The galaxy in this picture is Centaurus A, but it's being upstaged in its own cosmic neighborhood. Its central black hole is emitting jets that are a million light-years long...and this is our best look yet at this mysterious phenomenon.

We still don't quite know how supermassive black holes like the one at the heart of Centaurus A create these massive jets. We're fairly sure that, under normal circumstances, these vast plasma trails will glow brightly for millions of years, and under the right circumstances could be reignited a billion years from now. NASA offers a little more insight into what these jets get up to:

These lobes are filled with matter streaming from particle jets near the galaxy's central black hole. Astronomers estimate that matter near the base of these jets races outward at about one-third the speed of light. The enormous energy output of galaxies like Cen A comes from gas falling toward a black hole weighing millions of times the sun's mass. Through processes not fully understood, some of this infalling matter is ejected in opposing jets at a substantial fraction of the speed of light. Detailed views of the jet's structure will help astronomers determine how they form. The jets strongly interact with surrounding gas, at times possibly changing a galaxy's rate of star formation.

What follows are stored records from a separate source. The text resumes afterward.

Lemma clean_int_repr (n : Z) : clean (PyFloat.int_repr n).
Proof.
  unfold PyFloat.int_repr. destruct (n <? 0).
  - apply clean_cons; [done|]. apply clean_dec_digits.
  - apply clean_dec_digits.
Qed.

Lemma clean_num_repr (n : number) : clean (Num.repr n).
Proof. destruct n; [apply clean_int_repr | apply clean_float_repr]. Qed.

Lemma header_row_ok : row_ok Dict.fieldnames.
Proof.
  exists "date", "category", "amount", "description".
  unfold storable_text, no_newline, fits. vm_compute.
  repeat split; try reflexivity; discriminate.
Qed.

(** X1: saving and starting again gives the ledger back: the same records in
    the same order and the same budget (as a double), provided no text
    field holds a carriage return or a line feed, every text fits the
    reader's field size and every number reads back from its own text. *)
Theorem save_load_roundtrip (t : tracker) (w : world) :
  Forall storable_expense (expenses t) ->
  storable_budget (monthly_budget t) ->
  let w1 := world_after (save_expenses t w) in
  init (filename t) w1
  = (Ret tt, with_budget (Float (Num.to_float (monthly_budget t))) t,
     print (SayFile "Expenses loaded from " (filename t)) w1).
Proof.
  intros Hl Hb w1.
  destruct (stored_exists _ Hl) as [rows Hrows].
  assert (Forall row_ok rows) as Hok.
  { clear -Hrows. induction Hrows as [|e row l rows Hs _ IH]; constructor;
      [by eapply stored_row_ok | done]. }
  pose (text := "Monthly Budget," +:+ Num.repr (monthly_budget t) +:+ newline
                +:+ Csv.writerow Dict.fieldnames
                +:+ Str.concat (List.map Csv.writerow rows)).
  assert (save_text t = (text, true)) as Hsave.
  { unfold save_text. by rewrite (writerows_stored _ _ Hrows). }
  assert (files w1 !! filename t = Some text) as Hfile.
  { subst w1. unfold world_after, save_expenses. rewrite Hsave.
    simpl. apply lookup_insert_eq. }
  assert (TextFile.universal_newlines text
          = ("Monthly Budget," +:+ Num.repr (monthly_budget t)) +:+ newline
            +:+ Str.concat (List.map line_of (Dict.fieldnames :: rows))) as Hun.
  { subst text.
    rewrite (universal_newlines_app "Monthly Budget,"
               (Num.repr (monthly_budget t) +:+ newline
                +:+ Csv.writerow Dict.fieldnames
                +:+ Str.concat (List.map Csv.writerow rows)) eq_refl).
    rewrite (universal_newlines_app (Num.repr (monthly_budget t))
               (newline +:+ Csv.writerow Dict.fieldnames
                +:+ Str.concat (List.map Csv.writerow rows))
               (clean_no_cr _ (clean_num_repr _))).
    rewrite (universal_newlines_app newline
               (Csv.writerow Dict.fieldnames
                +:+ Str.concat (List.map Csv.writerow rows)) eq_refl).
    rewrite (universal_newlines_row Dict.fieldnames
               (Str.concat (List.map Csv.writerow rows)) header_row_ok).
    rewrite (universal_newlines_rows _ Hok).
    rewrite app_assoc_str. reflexivity. }
  unfold init, load_expenses. cbn [filename empty_tracker].
  rewrite Hfile, Hun.
  rewrite readline_app.
  2: { rewrite all_app. apply andb_true_intro. split; [done|].
       apply clean_no_lf, clean_num_repr. }
  rewrite app_assoc_str.
  rewrite (read_saved_budget_line _ _ _ (clean_num_repr _) Hb).
  assert (Forall row_ok (Dict.fieldnames :: rows)) as Hall
    by (constructor; [apply header_row_ok | done]).
  rewrite (lines_rows (Dict.fieldnames :: rows) Hall).
  rewrite (rows_of_lines (Dict.fieldnames :: rows) Hall).
  unfold Dict.read.
  pose proof (stored_records _ _ Hrows) as Hrec.
  pose proof (filter_nonempty_rows _ _ [] Hrec) as Hfilter.
  simpl in Hfilter. rewrite !app_nil_r in Hfilter. rewrite Hfilter.
  pose proof (convert_amounts_good _ _ Hrec []) as Hconv.
  rewrite !app_nil_r in Hconv. simpl in Hconv. rewrite Hconv.
  reflexivity.
Qed.

Ltac storable :=
  vm_compute; repeat split; try reflexivity; discriminate.

Lemma save_load_roundtrip_witness :
  init "expenses.csv"
    (world_after (save_expenses (three_tracker (Float f100)) (typing [])))
  = (Ret tt, three_tracker (Float f100),
     print (SayFile "Expenses loaded from " "expenses.csv")
       (world_after (save_expenses (three_tracker (Float f100)) (typing [])))).
Proof.
  assert (Forall storable_expense (expenses (three_tracker (Float f100)))) as Hl.
  { repeat constructor.
    - exists "2024-01-05", "Food", f12_50, "lunch". split; [reflexivity|storable].
    - exists "2024-01-06", "Travel", f7_25, "bus". split; [reflexivity|storable].
    - exists "2024-01-07", "Rent", f100, "deposit". split; [reflexivity|storable]. }
  assert (storable_budget (monthly_budget (three_tracker (Float f100)))) as Hb
    by storable.
  exact (save_load_roundtrip (three_tracker (Float f100)) (typing []) Hl Hb).
Defined.
Lemma binary_round_aux_unfold s m e l :
  binary_round_aux 53 1024 s m e l =
  let r1 := shr_fexp 53 1024 m e l in
  let r2 := shr_fexp 53 1024
              (round_nearest_even (shr_m (fst r1)) (loc_of_shr_record (fst r1)))
              (snd r1) loc_Exact in
  finish s (fst r2) (snd r2).
Proof.
  unfold binary_round_aux, finish.
  destruct (shr_fexp 53 1024 m e l) as [mrs' e']. cbn [fst snd].
  destruct (shr_fexp 53 1024 _ e' loc_Exact) as [mrs'' e'']. reflexivity.
Qed.

Lemma renormalize s f E :
  0 <= f <= 2 ^ 53 -> -1074 <= E ->
  (-1074 < E -> 2 ^ 52 <= f) ->
  let r2 := shr_fexp 53 1024 f E loc_Exact in
  finish s (fst r2) (snd r2) = assemble s f E.
Proof.
  intros Hf HE Hn. unfold shr_fexp, assemble. rewrite fexp_64.
  destruct (Z.eqb_spec f 0) as [->|Hf0].
  - cbn [Zdigits2]. unfold fexp64.
    destruct (Z.max (0 + E - 53) (-1074) - E) as [|p|p] eqn:Hs; try lia; reflexivity.
  - destruct (Z.ltb_spec f (2 ^ 53)) as [Hlt|Hge].
    + assert (Hd : Zdigits2 f <= 53).
      { pose proof (Zdigits2_spec f ltac:(lia)) as [Hl _].
        destruct (Z.le_gt_cases (Zdigits2 f) 53); [assumption|exfalso].
        pose proof (pow2_le 53 (Zdigits2 f - 1) ltac:(lia)). lia. }
      unfold fexp64.
      destruct (Z.max (Zdigits2 f + E - 53) (-1074) - E) as [|p|p] eqn:Hs; try lia;
        cbn [shr fst snd shr_record_of_loc]; unfold finish; cbn [shr_m];
        destruct f as [|q|q]; try lia; reflexivity.
    + assert (f = 2 ^ 53) by lia. subst f.
      change (Zdigits2 (2 ^ 53)) with 54. unfold fexp64.
      replace (Z.max (54 + E - 53) (-1074) - E) with 1 by lia.
      cbn [shr fst snd shr_record_of_loc]. unfold finish.
      replace (E + 1 <=? 971) with (E + 1 <=? 1024 - 53) by reflexivity.
      reflexivity.
Qed.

Jets play an important but poorly understood role in the formation and evolution of galaxies.


And here's a close-up of the jets themselves, which offers never before seen detail of the light-year of the jet that's closest to the black hole. This particular image was created in radio light by the TANAMI project, which used nine telescopes from continents throughout the southern hemisphere to focus in on the innermost region of the jet. The composite image up top is a mixture of visible, X-ray, and microwave light, with the X-ray light appearing blue and the microwave appearing orange.